Test Results :: Gold Violet

1 - Plain (reduced), 2 - Plain, 3 - Over Clear, 4 - w/ Silver Leaf, 5 - w/ Silver Leaf (reduced & encased), 6 - w/ Silver Glass Frit (reduced), 7 - w/ TerraNova2 Frit, 8 - Over Silver Foil, 9 & 10 - w/ Tuxedo, Copper Green, Opal Yellow, Ivory, and Peace

Reichenbach Gold Violet (RL2012) is a beautiful pink, if you use it over something that dilutes its colour. Used alone, it is so dark it is almost black. It is an exciting alternative to CiM Cranberry and Effetre Rubino Oro, because compared to those colours, it is barely reactive at all but still has all the beautiful pinkness.  I haven't tried Pink Lady or Gold Ruby yet (other Reichenbach 104 pinks), but I am interested to see whether they react more like this colour or more like the CiM and Effetre varieties of dark pink transparent. This testing is pretty fun stuff :)
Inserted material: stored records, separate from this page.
(** * Hyperliquid trading subsystem: protocol client, signing, permissions

    A shallow embedding of the wire-protocol helpers, the nonce sequencer,
    the permission controller, the wallet registry and the streaming
    client's connection state machine, with the properties the
    specification states about them.

    Conventions of the embedding.
    - Python [int] is unbounded, so it is [Z].  The numbers in action
      parameters are ints; the controller's float limits are taken at whole
      values, against which Python compares an int exactly.
    - Python [str] is [string]; symbols and action names are ASCII.
    - A [dict] that is written as a display and looped over, serialised or
      logged (the asset table, action parameters, wire payloads) is an
      association list in insertion order; the registry's wallets and the
      streaming client's tracked subscriptions, which are only looked up,
      inserted into and deleted from by key, are [gmap]s.
    - Methods that read or write [self] take the object's state and return
      the new state next to the result.
    - Wall-clock reads ([datetime.now()]) and the outcome of network calls
      are arguments supplied by the environment. *)

From stdpp Require Import gmap strings list fin_maps pretty.
From Stdlib Require Import ZArith Sorted.

Local Open Scope string_scope.
Local Open Scope Z_scope.

(** ** Python values and ordered dictionaries *)

Module Py.

(** Ordered dictionaries with string keys, in insertion order. *)
Section OrderedDict.
Context {V : Type}.

Definition dict := list (string * V).

Fixpoint get (d : dict) (k : string) : option V :=
  match d with
  | [] => None
  | (k', v) :: d' => if String.eqb k' k then Some v else get d' k
  end.

Definition get_default (d : dict) (k : string) (dflt : V) : V :=
  match get d k with
  | Some v => v
  | None => dflt
  end.

(** [d[k] = v]: an existing key keeps its position, a new key goes last. *)
Fixpoint set (d : dict) (k : string) (v : V) : dict :=
  match d with
  | [] => [(k, v)]
  | (k', v') :: d' =>
      if String.eqb k' k then (k', v) :: d' else (k', v') :: set d' k v
  end.

(** A dictionary display [{k1: v1, k2: v2, ...}] evaluates its items
    from left to right, so a repeated key keeps its first position and
    its last value. *)
Definition of_literal (items : list (string * V)) : dict :=
  foldl (fun d kv => set d kv.1 kv.2) [] items.

Definition keys (d : dict) : list string := map fst d.
Definition values (d : dict) : list V := map snd d.
End OrderedDict.

Arguments dict V : clear implicits.

(** The values that travel in action parameters and wire payloads. *)
#[warnings="-register-all"]
Inductive value : Type :=
| VNone
| VBool (b : bool)
| VInt (n : Z)
| VStr (s : string)
| VList (l : list value)
| VDict (d : list (string * value)).

(** [str(n)] and [f"{n}"] for an [int]. *)
Definition str_int (n : Z) : string := pretty n.

(** [str.upper()] on ASCII text. *)
Definition upper_ascii (c : Ascii.ascii) : Ascii.ascii :=
  let n := Ascii.nat_of_ascii c in
  if ((97 <=? n) && (n <=? 122))%nat then Ascii.ascii_of_nat (n - 32) else c.

Fixpoint upper (s : string) : string :=
  match s with
  | EmptyString => EmptyString
  | String c s' => String (upper_ascii c) (upper s')
  end.


Definition lower_ascii (c : Ascii.ascii) : Ascii.ascii :=
  let n := Ascii.nat_of_ascii c in
  if ((65 <=? n) && (n <=? 90))%nat then Ascii.ascii_of_nat (n + 32) else c.

Fixpoint lower (s : string) : string :=
  match s with
  | EmptyString => EmptyString
  | String c s' => String (lower_ascii c) (lower s')
  end.

(** [x in l] for a list of strings. *)
Definition mem (x : string) (l : list string) : bool :=
  existsb (String.eqb x) l.

(** [l[-n:]] for a positive [n]: the last [n] elements. *)
Definition last_n {A : Type} (n : nat) (l : list A) : list A :=
  drop (length l - n) l.

(** A call either returns or raises; a handler only ever reads [str(e)],
    so an exception is its message. *)
Inductive result (A : Type) : Type :=
| Ok (a : A)
| Raise (msg : string).

Arguments Ok {A} a.
Arguments Raise {A} msg.

#[global] Instance result_ret : MRet result := fun A a => Ok a.

#[global] Instance result_bind : MBind result := fun A B k m =>
  match m with
  | Ok a => k a
  | Raise msg => Raise msg
  end.

(** [type(v).__name__] *)
Definition type_name (v : value) : string :=
  match v with
  | VNone => "NoneType"
  | VBool _ => "bool"
  | VInt _ => "int"
  | VStr _ => "str"
  | VList _ => "list"
  | VDict _ => "dict"
  end.

(** [bool] is a subclass of [int]: [True] counts as 1 and [False] as 0. *)
Definition as_int (v : value) : option Z :=
  match v with
  | VInt n => Some n
  | VBool b => Some (if b then 1 else 0)
  | _ => None
  end.

(** Truth value of [v] in a condition. *)
Definition truthy (v : value) : bool :=
  match v with
  | VNone => false
  | VBool b => b
  | VInt n => negb (n =? 0)
  | VStr s => negb (String.eqb s EmptyString)
  | VList l => match l with [] => false | _ => true end
  | VDict d => match d with [] => false | _ => true end
  end.

Fixpoint str_repeat (s : string) (n : nat) : string :=
  match n with
  | O => EmptyString
  | S n' => s +:+ str_repeat s n'
  end.

Definition list_repeat {A : Type} (l : list A) (n : nat) : list A :=
  mjoin (replicate n l).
Gold Violet is pretty with silver, and it is awesome to have a transparent pink that can be used with Ivory without turning the Ivory black.  The other thing that is really cool about Gold Violet is that it seems not to mind being encased.

Here, you can see that when silver is used on top of Gold Violet, the colour of the Gold Violet browns up a little and the silver geads up on top of it.  If you reduce and encase the silver, it turns blue and leaves a blueish haze across the base glass.  The bead on the left is unimpressive and sort of icky looking, but it can be easily transformed into the bead on the right by reducing and encasing it with Clear.
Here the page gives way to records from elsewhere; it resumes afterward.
(** * MCP GitHub server: tool dispatch, response cache and SSE sessions

    A shallow embedding of [github-mcp-server.js]: the [GitHubAPIClient]
    class with its in-memory response cache, the two call framings
    ([POST /mcp/tools/call] and the JSON-RPC handler behind [POST /sse])
    and the session bookkeeping of [GET /sse].

    JavaScript values that reach the server are JSON documents, so the
    embedding works on a JSON value type; [async] functions become
    computations in a state-and-exception monad over the process-wide
    [cache] map, the wall clock and the log of [fetch] round trips. *)

From Stdlib Require Import ZArith NArith String Ascii List.
From stdpp Require Import base tactics option list gmap strings pretty.

Local Open Scope string_scope.
Local Open Scope Z_scope.

Set Warnings "-register-all,-notation-for-abbreviation".

(** ** JavaScript values and the operators the server applies to them *)

Module Js.

(** Completion of a synchronous evaluation: a value, or a thrown [Error]
    of which only [error.message] is ever read by the server. *)
Inductive result (A : Type) : Type :=
  | Ok (a : A)
  | Throw (message : string).
Arguments Ok {A} a.
Arguments Throw {A} message.

#[global] Instance result_ret : MRet result := @Ok.
#[global] Instance result_bind : MBind result := λ A B f r,
  match r with Ok a => f a | Throw m => Throw m end.
#[global] Instance result_fmap : FMap result := λ A B f r,
  match r with Ok a => Ok (f a) | Throw m => Throw m end.

(** JSON documents as JavaScript sees them after [JSON.parse], extended
    with [undefined] and with the built-in methods that a property read
    on an array can return ([VNative]).  [VNum] covers the integer
    numbers that print in plain decimal notation; [VObj] keeps the
    properties in insertion order. *)
Inductive value : Type :=
  | VUndefined
  | VNull
  | VBool (b : bool)
  | VNum (n : Z)
  | VStr (s : string)
  | VArr (items : list value)
  | VObj (fields : list (string * value))
  | VNative (name : string).

Definition dquote : ascii := "034"%char.
Definition backslash : ascii := "092"%char.
Definition nl : string := String "010"%char "".

(** Own property lookup in an object literal. *)
Fixpoint own (fields : list (string * value)) (k : string) : option value :=
  match fields with
  | [] => None
  | (k', v) :: rest => if String.eqb k' k then Some v else own rest k
  end.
Here, you can see that encasing silver foil with Gold Violet has resulted in the colour of the gold violet being lightened and reflected back at us with minimal discolouration. I was expecting it to turn orange the way it did when I encased silver with Cranberry, and was pleasantly surprised that it didn't really do that.
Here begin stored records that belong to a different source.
(** X9. No webhook, whatever it carries and however its handler ends, removes a
    message row, moves one, or changes anything of a stored row but its
    status and its text: the table afterwards is the old rows, in place,
    followed by the rows the handler added. *)
Theorem webhook_never_drops_rows (MEDIA_ROOT : string) (N : Net) (rt : Runtime)
    (bot_send_message : Z -> string -> outcome unit) (payload : json) (w : world) :
  grown (messages (db w))
        (messages (db (world_after
                         (green_webhook MEDIA_ROOT N rt bot_send_message payload w)))).
Proof.
  apply (webhook_keeps MEDIA_ROOT N rt bot_send_message
           (fun d => grown (messages (db w)) (messages d))).
  - intros d iid chat phone name c d' H E.
    destruct (get_or_create_messages _ _ _ _ _ _ _ E) as (-> & _). exact H.
  - intros m d d' H E. destruct (insert_message_ok _ _ _ E) as (row & -> & _).
    apply grown_snoc, H.
  - intros mid st d H. cbn. apply grown_update; [|exact H].
    intros o r Hr. destruct (r_id r =? mid)%Z; [|exact Hr].
    unfold same_row in *. rewrite <- Hr at 3. by destruct r.
  - intros mid txt d H. cbn. apply grown_update; [|exact H].
    intros o r Hr. destruct (r_id r =? mid)%Z; [|exact Hr].
    unfold same_row in *. rewrite <- Hr at 3. by destruct r.
  - intros iid s d H. exact H.
  - apply grown_refl.
Qed.

(** ** Calls *)

Ltac run_lift :=
  rewrite ?bind_assoc; erewrite bind_lift_ok by (first [eassumption | reflexivity]).

Lemma bind_with_db_ok {A B} (f : DB -> outcome (A * DB)) (k : A -> M B) w a d :
  f (db w) = Ok (a, d) -> bind (with_db f) k w = k a (mkWorld d (fs w)).
Proof.
  intros H. unfold bind, with_db. rewrite H.
  destruct (k a _) as [[r w2] t2]. reflexivity.
Qed.

Lemma call_human rt s :
  "📞 " +:+ py_str rt match snd <$> List.find (fun kv => String.eqb (fst kv) s)
                                   _CALL_STATUS_HUMAN with
                      | Some h => JStr h
                      | None => JStr s
                      end
  = call_text s.
Proof. unfold call_text. destruct (List.find _ _); reflexivity. Qed.

Section Call.
Variable rt : Runtime.
Variables (api : Z) (wa from phone gtype : string) (inst : Z).
Hypothesis Hfrom : rsplit1 "@" from = [ phone; gtype ].

Local Abbreviation shown := (if strips_to "g.us" gtype then phone +:+ " (group)" else phone).

Lemma call_run s row w :
  resolve_internal_id (JInt api) (db w) = Ok (Some inst) ->
  select_by_wa inst (JStr wa) (db w) = Ok row ->
  exists conv d',
    get_or_create_conversation (db w) inst from (split_first "@" from)
      (JStr (split_first "@" from)) = Ok (conv, d') /\
    _handle_call rt (call_webhook api wa from s) w
    = try_except
        (match row with
         | None =>
             commit (insert_message
                       (mkMessage inst (Some (c_id conv)) (JStr wa) from (JStr shown)
                          JNull false MessageDirection.inc MessageStatus.incoming
                          MessageType.call (JStr (call_text s)) false []))
         | Some r => commit (fun d => Ok (commit_text (r_id r) (call_text s) d))
         end)
        is_integrity (fun _ => emit Rollback) (mkWorld d' (fs w)).
Proof.
  intros Hres Hsel.
  destruct (conversation_found (db w) inst from (split_first "@" from))
    as (conv & d' & Hconv & _).
  exists conv, d'. split; [exact Hconv|].
  unfold _handle_call, call_webhook, resolve, select_wa.
  run_lift. run_lift. run_lift. run_lift.
  erewrite bind_lift_ok by (unfold rsplit_at; cbn; rewrite Hfrom; reflexivity).
  cbn iota beta. run_lift.
  rewrite (bind_query_ok _ _ _ _ Hres). cbn iota beta.
  rewrite (bind_query_ok _ _ _ _ Hsel).
  rewrite (bind_with_db_ok _ _ _ _ _ Hconv).
  rewrite call_human. reflexivity.
Qed.

End Call.

Lemma find_none_exists {A} (p : A -> bool) (l : list A) :
  List.find p l = None -> existsb p l = false.
Proof.
  induction l as [|a l IH]; [reflexivity|]. cbn. destruct (p a); [discriminate|exact IH].
Qed.

Lemma find_app_none {A} (p : A -> bool) (l l' : list A) :
  List.find p l = None -> List.find p (l ++ l') = List.find p l'.
Proof.
  induction l as [|a l IH]; [reflexivity|]. cbn. destruct (p a); [discriminate|exact IH].
Qed.

(** X10. A call is one record: the first [incomingCall] webhook of a call
    stores a row of type call, which the trigger announces on [msg_in];
    a later webhook with the same [idMessage] rewrites the text of that
    row with the new stage, adds no row and announces nothing. *)
Theorem call_offer_then_final (rt : Runtime) (api : Z) (wa from phone gtype : string)
    (inst : Z) (s1 s2 : string) (w : world) :
  rsplit1 "@" from = [ phone; gtype ] ->
  resolve_internal_id (JInt api) (db w) = Ok (Some inst) ->
  select_by_wa inst (JStr wa) (db w) = Ok None ->
  exists row w1 w2,
    _handle_call rt (call_webhook api wa from s1) w = (Ok tt, w1, []) /\
    messages (db w1) = messages (db w) ++ [ row ] /\
    r_instance_id row = inst /\ r_wa_message_id row = Some wa /\
    r_message_type row = MessageType.call /\
    r_direction row = MessageDirection.inc /\
    r_text row = Some (call_text s1) /\
    notified (db w1) = notified (db w) ++ [ (msg_in, r_id row) ] /\
    _handle_call rt (call_webhook api wa from s2) w1 = (Ok tt, w2, []) /\
    select_by_wa inst (JStr wa) (db w2)
    = Ok (Some (row_with_text row (Some (call_text s2)))) /\
    length (messages (db w2)) = length (messages (db w1)) /\
    notified (db w2) = notified (db w1).
Proof.
  intros Hfrom Hres Hsel.
  destruct (call_run rt api wa from phone gtype inst Hfrom s1 None w Hres Hsel)
    as (conv & d' & Hconv & Hrun1).
  destruct (get_or_create_messages _ _ _ _ _ _ _ Hconv) as (Hm & Hi & Hn & Hnot).
  assert (Hnone : List.find (wa_matches inst (Some wa)) (messages (db w)) = None).
  { unfold select_by_wa in Hsel. cbn in Hsel. congruence. }
  set (row := mkRow (next_id d') inst (Some (c_id conv)) (Some wa) None from
                (if strips_to "g.us" gtype then phone +:+ " (group)" else phone)
                JNull false MessageDirection.inc MessageStatus.incoming MessageType.call
                (Some (call_text s1)) false []).
  set (d1 := mkDB (instances d') (conversations d') (messages d' ++ [ row ])
               (next_id d' + 1)%Z (next_conv_id d') (notified d' ++ triggers row)).
  assert (Hins : insert_message
                   (mkMessage inst (Some (c_id conv)) (JStr wa) from
                      (JStr (if strips_to "g.us" gtype then phone +:+ " (group)" else phone))
                      JNull false MessageDirection.inc MessageStatus.incoming
                      MessageType.call (JStr (call_text s1)) false []) d' = Ok d1).
  { assert (Hc : existsb (wa_matches inst (Some wa)) (messages d') = false)
      by (rewrite Hm; apply find_none_exists, Hnone).
    unfold insert_message. cbn. rewrite Hc. reflexivity. }
  assert (Hres1 : resolve_internal_id (JInt api) d1 = Ok (Some inst)).
  { rewrite <- Hres. apply resolve_instances. exact Hi. }
  assert (Hsel1 : select_by_wa inst (JStr wa) d1 = Ok (Some row)).
  { unfold select_by_wa. cbn. rewrite Hm, (find_app_none _ _ _ Hnone). cbn.
    unfold wa_matches, row. cbn. rewrite Z.eqb_refl, String.eqb_refl. reflexivity. }
  destruct (call_run rt api wa from phone gtype inst Hfrom s2 (Some row)
              (mkWorld d1 (fs w)) Hres1 Hsel1) as (conv2 & d2 & Hconv2 & Hrun2).
  destruct (get_or_create_messages _ _ _ _ _ _ _ Hconv2) as (Hm2 & Hi2 & Hn2 & Hnot2).
  cbn [db fs] in *.
  exists row, (mkWorld d1 (fs w)),
    (mkWorld (commit_text (r_id row) (call_text s2) d2) (fs w)).
  split.
  { rewrite Hrun1. unfold try_except, commit. cbn [db fs]. rewrite Hins. reflexivity. }
  split; [cbn; by rewrite Hm|].
  do 5 (split; [reflexivity|]).
  split; [cbn; by rewrite Hnot|].
  split.
  { rewrite Hrun2. reflexivity. }
  split.
  { unfold select_by_wa. cbn. unfold update_row. rewrite find_map_stable.
    - rewrite Hm2. unfold select_by_wa in Hsel1. cbn in Hsel1.
      injection Hsel1 as Hsel1. change (messages d1) with (messages d' ++ [ row ]).
      rewrite Hsel1. cbn. rewrite Z.eqb_refl. reflexivity.
    - intros r. destruct (r_id r =? next_id d')%Z; reflexivity. }
  split.
  { cbn. unfold update_row. rewrite length_map, Hm2. reflexivity. }
  cbn. exact Hnot2.
Qed.

(** ** Messages of an instance the panel does not know *)

(** X11. A message webhook (incoming, or the echo of an outgoing one) of an
    account that is not in the instance table is answered and dropped:
    one warning, no download, no conversation, no row. *)
Theorem unknown_instance_is_ignored (MEDIA_ROOT : string) (N : Net) (rt : Runtime)
    (bot_send_message : Z -> string -> outcome unit)
    (payload api wa : json) (kind : string) (w : world) :
  get payload "typeWebhook" = Ok (JStr kind) ->
  In kind [ "incomingMessageReceived"; "outgoingMessageReceived";
            "outgoingAPIMessageReceived" ] ->
  instance_of payload = Ok api ->
  getitem payload "idMessage" = Ok wa ->
  resolve_internal_id api (db w) = Ok None ->
  green_webhook MEDIA_ROOT N rt bot_send_message payload w = (Ok tt, w, unknown_instance).
Proof.
  intros Hkind Hin Hinst Hwa Hres. unfold green_webhook.
  rewrite (bind_lift_ok _ _ _ _ Hkind).
  destruct Hin as [<-|[<-|[<-|[]]]];
    (erewrite bind_lift_ok by reflexivity);
    unfold _HANDLERS; cbn [List.find fst snd String.eqb Ascii.eqb Bool.eqb fmap option_fmap
                           option_map];
    unfold _handle_incoming, _handle_outgoing, resolve;
    rewrite (bind_lift_ok _ _ _ _ Hinst), ?(bind_lift_ok _ _ _ _ Hwa),
      (bind_query_ok _ _ _ _ Hres); reflexivity.
Qed.

(** X12. A webhook of a kind without a handler (or without the [typeWebhook]
    key) is logged and answered; nothing is stored. *)
Theorem unhandled_webhook_is_logged (MEDIA_ROOT : string) (N : Net) (rt : Runtime)
    (bot_send_message : Z -> string -> outcome unit)
    (items : list (string * json)) (w : world) :
  match assoc "typeWebhook" items with
  | Some (JStr kind) =>
      ~ In kind [ "incomingCall"; "outgoingMessageReceived"; "outgoingAPIMessageReceived";
                  "outgoingMessageStatus"; "stateInstanceChanged";
                  "incomingMessageReceived" ]
  | Some (JList _) | Some (JDict _) => False
  | _ => True
  end ->
  green_webhook MEDIA_ROOT N rt bot_send_message (JDict items) w
  = (Ok tt, w, [ Log warning "Unhandled webhook %s" ]).
Proof.
  intros H. unfold green_webhook, get, get_default.
  destruct (assoc "typeWebhook" items) as [[| | | |kind| |]|]; try contradiction;
    try reflexivity.
  erewrite bind_lift_ok by reflexivity.
  assert (Hnone : table_get (_HANDLERS MEDIA_ROOT N rt bot_send_message) (JStr kind)
                  = Ok None).
  { unfold table_get, _HANDLERS. cbn [List.find fst snd].
    repeat match goal with
           | |- context [String.eqb ?a ?b] =>
               destruct (String.eqb_spec a b) as [?|?];
                 [exfalso; apply H; subst kind; cbn; tauto|]
           end.
    reflexivity. }
  rewrite (bind_lift_ok _ _ _ _ Hnone). reflexivity.
Qed.

(** ** The echo of an outgoing message *)

Section Echo.
Variable MEDIA_ROOT : string.
Variable N : Net.
Variable rt : Runtime.

Lemma text_webhook_maps kind api wa chat phone gtype ts body iid incoming archived w :
  rsplit1 "@" chat = [ phone; gtype ] ->
  exists conv d',
    get_or_create_conversation (db w) iid chat phone (JStr phone) = Ok (conv, d') /\
    payload_to_msg MEDIA_ROOT N rt (text_webhook kind api wa chat ts body) iid incoming
      archived w
    = (Ok (Some (mkMessage iid (Some (c_id conv)) (JStr wa) chat (JStr phone) (JInt ts)
                   false
                   (if incoming then MessageDirection.inc else MessageDirection.out)
                   MessageStatus.incoming MessageType.text (JStr body) archived [])),
       mkWorld d' (fs w), []).
Proof.
  intros Hchat.
  destruct (conversation_found (db w) iid chat phone) as (conv & d' & Hconv & _).
  exists conv, d'. split; [exact Hconv|].
  unfold payload_to_msg, text_webhook.
  run_lift. run_lift. run_lift.
  cbn [existsb _IGNORE_MTYPE String.eqb Ascii.eqb Bool.eqb orb].
  run_lift. run_lift.
  erewrite bind_lift_ok by (unfold rsplit_at; cbn; rewrite Hchat; reflexivity).
  cbn iota beta. run_lift.
  unfold py_or at 1. cbn [assoc String.eqb Ascii.eqb Bool.eqb truthy].
  rewrite (bind_with_db_ok _ _ _ _ _ Hconv).
  run_lift. run_lift. run_lift. unfold message_content. run_lift.
  cbn [existsb text_types String.eqb Ascii.eqb Bool.eqb orb is_str].
  run_lift. run_lift. reflexivity.
Qed.



End Echo.

(** ** The state of an instance *)

Lemma state_eqb_neq a b : a <> b -> state_eqb a b = false.
Proof. destruct a, b; intros H; try reflexivity; contradiction. Qed.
Reducing silver glass is gorgeous on top of Gold Violet. Not only did I get beautiful, vivid colour, but I also got some interesting mottling and edging to the fritty bits that I do not see with a lot of other colours.  I got some colour out of my TerraNova2 frit as well, but because that colour strikes mostly pink and purple, it is sort of lost against the base.

And now this is the most magical part of my show and tell about Gold Violet.

Instead of separating and going turquoise with Gold Violet, Copper Green develops a dark patina. I'm not sure this is very attractive, but it is an interesting change.  I probably wouldn't do this on purpose, but it is good information for you because you should absolutely not approach using this colour with Copper Green (or anything else) the way you would approach it with Rubino or Cranberry.

On top of Gold Violet, Opal Yellow and Peace both develop a subtle border that makes those colours look three-dimensional on top of Gold Violet. In my opinion, the reaction with Peace on top of Gold Violet is really attractive.

Ivory is the biggest surprise here. You can see that on top of Gold Violet, the Ivory has separated and curdled a little, but mostly stayed in place. It has not turned black or brown even a little bit. When I used Gold Violet on top of Ivory, nothing weird happened there either.

Finally, here is a goddess bead made with Gold Violet. You can sort of see pink in her if you look close where the light is shining through, but anything sculptural made from this colour is going to look almost black because the colour is so dense.